=== Begin Enclosure ===

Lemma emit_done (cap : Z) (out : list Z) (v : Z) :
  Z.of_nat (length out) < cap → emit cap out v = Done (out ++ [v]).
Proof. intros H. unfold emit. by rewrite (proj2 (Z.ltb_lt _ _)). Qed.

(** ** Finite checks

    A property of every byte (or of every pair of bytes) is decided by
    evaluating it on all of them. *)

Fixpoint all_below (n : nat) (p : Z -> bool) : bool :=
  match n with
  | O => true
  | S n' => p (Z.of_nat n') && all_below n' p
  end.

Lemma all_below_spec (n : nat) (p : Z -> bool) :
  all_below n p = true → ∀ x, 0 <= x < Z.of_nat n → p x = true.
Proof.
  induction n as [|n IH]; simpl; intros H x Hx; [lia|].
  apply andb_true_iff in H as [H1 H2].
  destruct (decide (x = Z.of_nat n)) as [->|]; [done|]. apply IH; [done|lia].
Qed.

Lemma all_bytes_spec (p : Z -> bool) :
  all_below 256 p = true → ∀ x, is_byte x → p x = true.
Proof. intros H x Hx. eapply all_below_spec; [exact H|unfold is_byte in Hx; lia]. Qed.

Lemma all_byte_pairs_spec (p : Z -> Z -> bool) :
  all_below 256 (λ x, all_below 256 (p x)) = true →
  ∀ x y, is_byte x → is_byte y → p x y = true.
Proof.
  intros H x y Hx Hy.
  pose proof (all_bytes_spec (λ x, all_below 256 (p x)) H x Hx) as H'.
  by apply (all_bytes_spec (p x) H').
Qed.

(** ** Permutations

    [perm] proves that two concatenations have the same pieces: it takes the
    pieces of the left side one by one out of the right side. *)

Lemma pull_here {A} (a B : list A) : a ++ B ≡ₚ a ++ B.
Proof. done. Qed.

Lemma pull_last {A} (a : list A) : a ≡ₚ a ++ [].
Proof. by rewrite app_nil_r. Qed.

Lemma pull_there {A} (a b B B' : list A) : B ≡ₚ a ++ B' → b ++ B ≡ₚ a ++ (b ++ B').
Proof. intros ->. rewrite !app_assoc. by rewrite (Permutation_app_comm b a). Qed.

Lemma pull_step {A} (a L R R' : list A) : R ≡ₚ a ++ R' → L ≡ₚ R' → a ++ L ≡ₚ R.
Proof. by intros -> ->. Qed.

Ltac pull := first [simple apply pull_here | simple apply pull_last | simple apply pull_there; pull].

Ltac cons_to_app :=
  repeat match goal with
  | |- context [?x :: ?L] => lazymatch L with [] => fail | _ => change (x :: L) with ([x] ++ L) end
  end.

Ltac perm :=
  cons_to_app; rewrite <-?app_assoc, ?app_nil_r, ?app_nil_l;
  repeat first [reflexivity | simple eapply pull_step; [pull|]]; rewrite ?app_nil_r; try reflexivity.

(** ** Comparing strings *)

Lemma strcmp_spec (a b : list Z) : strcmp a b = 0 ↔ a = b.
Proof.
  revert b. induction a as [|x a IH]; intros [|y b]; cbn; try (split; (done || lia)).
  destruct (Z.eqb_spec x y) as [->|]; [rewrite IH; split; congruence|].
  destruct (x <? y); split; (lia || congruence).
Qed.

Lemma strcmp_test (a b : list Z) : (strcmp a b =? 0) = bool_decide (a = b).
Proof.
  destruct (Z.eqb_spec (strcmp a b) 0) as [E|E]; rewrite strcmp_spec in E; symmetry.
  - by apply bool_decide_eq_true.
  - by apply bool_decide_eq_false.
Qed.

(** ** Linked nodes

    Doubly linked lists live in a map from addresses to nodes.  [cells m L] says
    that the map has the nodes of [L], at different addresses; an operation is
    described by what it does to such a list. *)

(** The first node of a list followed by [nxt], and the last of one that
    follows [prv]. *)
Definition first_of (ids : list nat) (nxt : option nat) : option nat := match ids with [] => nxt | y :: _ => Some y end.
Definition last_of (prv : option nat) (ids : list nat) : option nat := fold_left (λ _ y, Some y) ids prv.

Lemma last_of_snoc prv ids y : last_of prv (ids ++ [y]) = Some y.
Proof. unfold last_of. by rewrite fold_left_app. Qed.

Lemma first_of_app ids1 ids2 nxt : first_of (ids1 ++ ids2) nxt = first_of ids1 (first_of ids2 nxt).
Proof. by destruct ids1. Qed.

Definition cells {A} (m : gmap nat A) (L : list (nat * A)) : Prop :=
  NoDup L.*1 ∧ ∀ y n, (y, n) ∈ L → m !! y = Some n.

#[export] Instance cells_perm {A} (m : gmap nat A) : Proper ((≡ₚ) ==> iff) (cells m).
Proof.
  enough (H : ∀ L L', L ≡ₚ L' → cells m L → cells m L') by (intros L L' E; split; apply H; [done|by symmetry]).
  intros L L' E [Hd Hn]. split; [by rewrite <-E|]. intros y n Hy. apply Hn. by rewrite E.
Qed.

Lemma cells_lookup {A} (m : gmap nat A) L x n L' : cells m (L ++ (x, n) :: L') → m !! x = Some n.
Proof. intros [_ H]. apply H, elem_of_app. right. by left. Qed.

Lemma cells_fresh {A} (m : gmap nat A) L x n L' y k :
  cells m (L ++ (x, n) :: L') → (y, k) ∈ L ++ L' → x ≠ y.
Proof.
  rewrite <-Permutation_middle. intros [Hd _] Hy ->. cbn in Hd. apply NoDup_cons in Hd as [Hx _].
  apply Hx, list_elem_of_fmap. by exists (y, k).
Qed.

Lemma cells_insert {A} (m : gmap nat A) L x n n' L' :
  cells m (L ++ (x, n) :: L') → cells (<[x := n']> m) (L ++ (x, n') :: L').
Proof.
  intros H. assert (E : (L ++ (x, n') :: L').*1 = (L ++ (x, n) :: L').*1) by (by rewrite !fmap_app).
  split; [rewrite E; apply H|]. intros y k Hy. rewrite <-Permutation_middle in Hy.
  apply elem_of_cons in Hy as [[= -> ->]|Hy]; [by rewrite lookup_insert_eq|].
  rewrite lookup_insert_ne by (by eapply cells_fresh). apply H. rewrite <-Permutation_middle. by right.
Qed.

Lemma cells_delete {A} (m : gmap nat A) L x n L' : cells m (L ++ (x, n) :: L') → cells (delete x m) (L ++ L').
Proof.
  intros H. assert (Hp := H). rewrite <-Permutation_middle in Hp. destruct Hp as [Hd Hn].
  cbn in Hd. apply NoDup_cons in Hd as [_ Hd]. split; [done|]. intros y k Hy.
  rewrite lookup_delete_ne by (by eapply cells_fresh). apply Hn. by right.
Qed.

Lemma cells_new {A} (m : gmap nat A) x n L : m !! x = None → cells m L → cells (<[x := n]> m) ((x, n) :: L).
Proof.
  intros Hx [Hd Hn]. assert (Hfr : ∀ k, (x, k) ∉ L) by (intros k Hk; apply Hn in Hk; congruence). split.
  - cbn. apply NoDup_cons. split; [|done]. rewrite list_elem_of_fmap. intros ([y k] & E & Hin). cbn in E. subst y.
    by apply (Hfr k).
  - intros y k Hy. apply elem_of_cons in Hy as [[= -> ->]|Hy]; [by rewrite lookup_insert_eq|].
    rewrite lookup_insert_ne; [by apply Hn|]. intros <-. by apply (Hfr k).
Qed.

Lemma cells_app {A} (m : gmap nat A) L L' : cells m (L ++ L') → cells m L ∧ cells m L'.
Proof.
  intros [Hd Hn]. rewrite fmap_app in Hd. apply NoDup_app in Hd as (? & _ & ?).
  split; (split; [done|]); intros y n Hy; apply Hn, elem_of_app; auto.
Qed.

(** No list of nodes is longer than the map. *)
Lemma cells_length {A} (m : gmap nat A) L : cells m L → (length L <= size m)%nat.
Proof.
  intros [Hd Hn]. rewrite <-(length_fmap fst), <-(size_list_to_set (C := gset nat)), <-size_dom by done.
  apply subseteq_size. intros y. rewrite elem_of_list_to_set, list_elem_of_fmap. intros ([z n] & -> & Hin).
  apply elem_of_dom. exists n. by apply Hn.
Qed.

=== End Enclosure ===

▶ [PROBLEM STATEMENT] An exact copy of the lines above, from the one containing "destruct (Z.eqb_spec x" down to the one containing "destruct (Z.eqb_spec (strcmp" and including both, is the whole answer; retype it and nothing else.

▶ [FINISHED TASK]
  destruct (Z.eqb_spec x y) as [->|]; [rewrite IH; split; congruence|].
  destruct (x <? y); split; (lia || congruence).
Qed.

Lemma strcmp_test (a b : list Z) : (strcmp a b =? 0) = bool_decide (a = b).
Proof.
  destruct (Z.eqb_spec (strcmp a b) 0) as [E|E]; rewrite strcmp_spec in E; symmetry.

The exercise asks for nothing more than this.